The matter is made more complicated as the taxation system in Jersey supports the parish churches and there is therefore no complete segregation between Church and State. In 2016, for example, St Lawrence Church received £15,000.00 from St Lawrence ratepayers and the ratepayers also dipped their hands in their pockets to pay £2,751.00 in rectory expenses. St Lawrence ratepayers are also paying £80,000 towards the new church toilet, which is expected to cost £145,000. Originally 34 people voted to spend this money at a parish assembly, at which neither parish Deputies were present. In my opinion if you are funding something through taxation those paying should have an accessible mechanism to say how it is spent.
I was pleased to read that Reverend Phil Warren, the Church Rector, who up to now appeared to be a man on a mission, has decided to suspend work. No doubt his Christian beliefs extend to understanding the feelings of those in opposition. A unified parish that respects the views of the majority, coupled with real values of compassion, understanding, and acceptance of the opinions of others, is far more important than a toilet. Hopefully the Deputies will turn up to the proposed parish assembly, as will more parishioners given the heightened publicity.

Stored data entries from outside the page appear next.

(** ** The claims *)

(** C1: over a cursor that yields its rows in ascending order of the
    replication key, the bookmark does not regress.  Take the loop after
    the rows [pre1], where some row had a key that was stored, and later,
    after the rows [pre2] as well: the stored value and type are then the
    serializations of two keys [a] and [b] of rows of the cursor with [a]
    at or below [b]; and when the serialization of [a] and [b]
    round-trips, these are the keys the stored bookmarks stand for. *)
Theorem bookmark_never_regresses (key_le : relation pyval) stream state key ver te
    pre1 pre2 schema n h s1 n1 h1 t1 s2 n2 h2 t2 :
  Reflexive key_le →
  StronglySorted (λ r1 r2, key_le (row_get r1 key) (row_get r2 key))
    (pre1 ++ pre2) →
  stream_rows stream state key ver te schema n pre1 h = (Ok (s1, n1), h1, t1) →
  stream_rows stream state key ver te s1 n1 pre2 h1 = (Ok (s2, n2), h2, t2) →
  Exists (λ row, truthy (row_get row key) = true) pre1 →
  ∃ a b sa sb,
    key_le a b
    ∧ class_to_string a (class_name a) = Ok sa
    ∧ class_to_string b (class_name b) = Ok sb
    ∧ bookmark_lookup (deref h1 state) (tap_stream_id stream)
        "replication_key_value" = VStr sa
    ∧ bookmark_lookup (deref h1 state) (tap_stream_id stream)
        "replication_key_type" = VStr (class_name a)
    ∧ bookmark_lookup (deref h2 state) (tap_stream_id stream)
        "replication_key_value" = VStr sb
    ∧ bookmark_lookup (deref h2 state) (tap_stream_id stream)
        "replication_key_type" = VStr (class_name b)
    ∧ (string_to_class (VStr sa) (VStr (class_name a)) = Ok a →
       string_to_class (VStr sb) (VStr (class_name b)) = Ok b →
       bookmarked_key (deref h1 state) (tap_stream_id stream) = Ok a
       ∧ bookmarked_key (deref h2 state) (tap_stream_id stream) = Ok b).
Proof.
  intros Hrefl Hsorted Hrun1 Hrun2 Hex.
  pose proof (stream_rows_serialized _ _ _ _ _ _ _ _ _ _ _ _ _ Hrun1) as Hser1.
  destruct (stream_rows_content _ _ _ _ _ _ _ _ _ _ _ _ Hrun1)
    as (k1 & _ & Hc1 & Hk1).
  destruct (Hk1 _ _ eq_refl) as [-> _]. rewrite firstn_all in Hc1.
  destruct (stream_rows_content _ _ _ _ _ _ _ _ _ _ _ _ Hrun2)
    as (k2 & _ & Hc2 & Hk2).
  destruct (Hk2 _ _ eq_refl) as [-> _]. rewrite firstn_all in Hc2.
  assert (Hex1 : Exists (λ row, stores key row = true) pre1).
  { apply Exists_exists in Hex as (row & Hin & Ht). apply Exists_exists.
    exists row. split; [done|].
    rewrite Forall_forall in Hser1. by apply Hser1. }
  destruct (foldl_advance_store (tap_stream_id stream) key (deref h state) pre1 Hex1)
    as (ra & sa & Hina & _ & Hsa & Hva & Htya).
  rewrite <- Hc1 in Hva, Htya.
  assert (Hdecode : ∀ a b sa sb c1 c2,
    bookmark_lookup c1 (tap_stream_id stream) "replication_key_value" = VStr sa →
    bookmark_lookup c1 (tap_stream_id stream) "replication_key_type"
      = VStr (class_name a) →
    bookmark_lookup c2 (tap_stream_id stream) "replication_key_value" = VStr sb →
    bookmark_lookup c2 (tap_stream_id stream) "replication_key_type"
      = VStr (class_name b) →
    string_to_class (VStr sa) (VStr (class_name a)) = Ok a →
    string_to_class (VStr sb) (VStr (class_name b)) = Ok b →
    bookmarked_key c1 (tap_stream_id stream) = Ok a
    ∧ bookmarked_key c2 (tap_stream_id stream) = Ok b).
  { intros a b sa' sb' c1 c2 H1 H2 H3 H4 Ha Hb. unfold bookmarked_key.
    by rewrite H1, H2, H3, H4. }
  destruct (stores_dec key pre2) as [Hnone|Hex2].
  - rewrite (foldl_advance_skip _ _ _ _ Hnone) in Hc2.
    exists (row_get ra key), (row_get ra key), sa, sa.
    rewrite Hc2. split; [done|]. do 6 (split; [done|]).
    intros Ha _. by apply (Hdecode _ _ sa sa).
  - destruct (foldl_advance_store (tap_stream_id stream) key (deref h1 state)
                pre2 Hex2) as (rb & sb & Hinb & _ & Hsb & Hvb & Htyb).
    rewrite <- Hc2 in Hvb, Htyb.
    exists (row_get ra key), (row_get rb key), sa, sb.
    split.
    { apply (StronglySorted_app_1_elem_of _ _ _ ra rb Hsorted Hina Hinb). }
    do 6 (split; [done|]). intros Ha Hb. by apply (Hdecode _ _ sa sb).
Qed.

One other element to come out of this is that parish assemblies are not a democratic vehicle in which to take financial decisions in 2018. The percentage of parishioners aware that they were spending £80,000 on a church toilet was tiny. With electronic communication it should be relatively simple to get everyone informed and involved in these decisions. It’s not just the church fabric that’s medieval, so is the whole democratic process in Jersey.
In researching this piece I noted how different the standards of the minutes were between parishes. St Lawrence minutes were very comprehensive, noting whether the parish Deputies were present or not for example, whereas St Clement’s minutes appeared to have been done on the back of a fag packet, which is both unsatisfactory and unacceptable.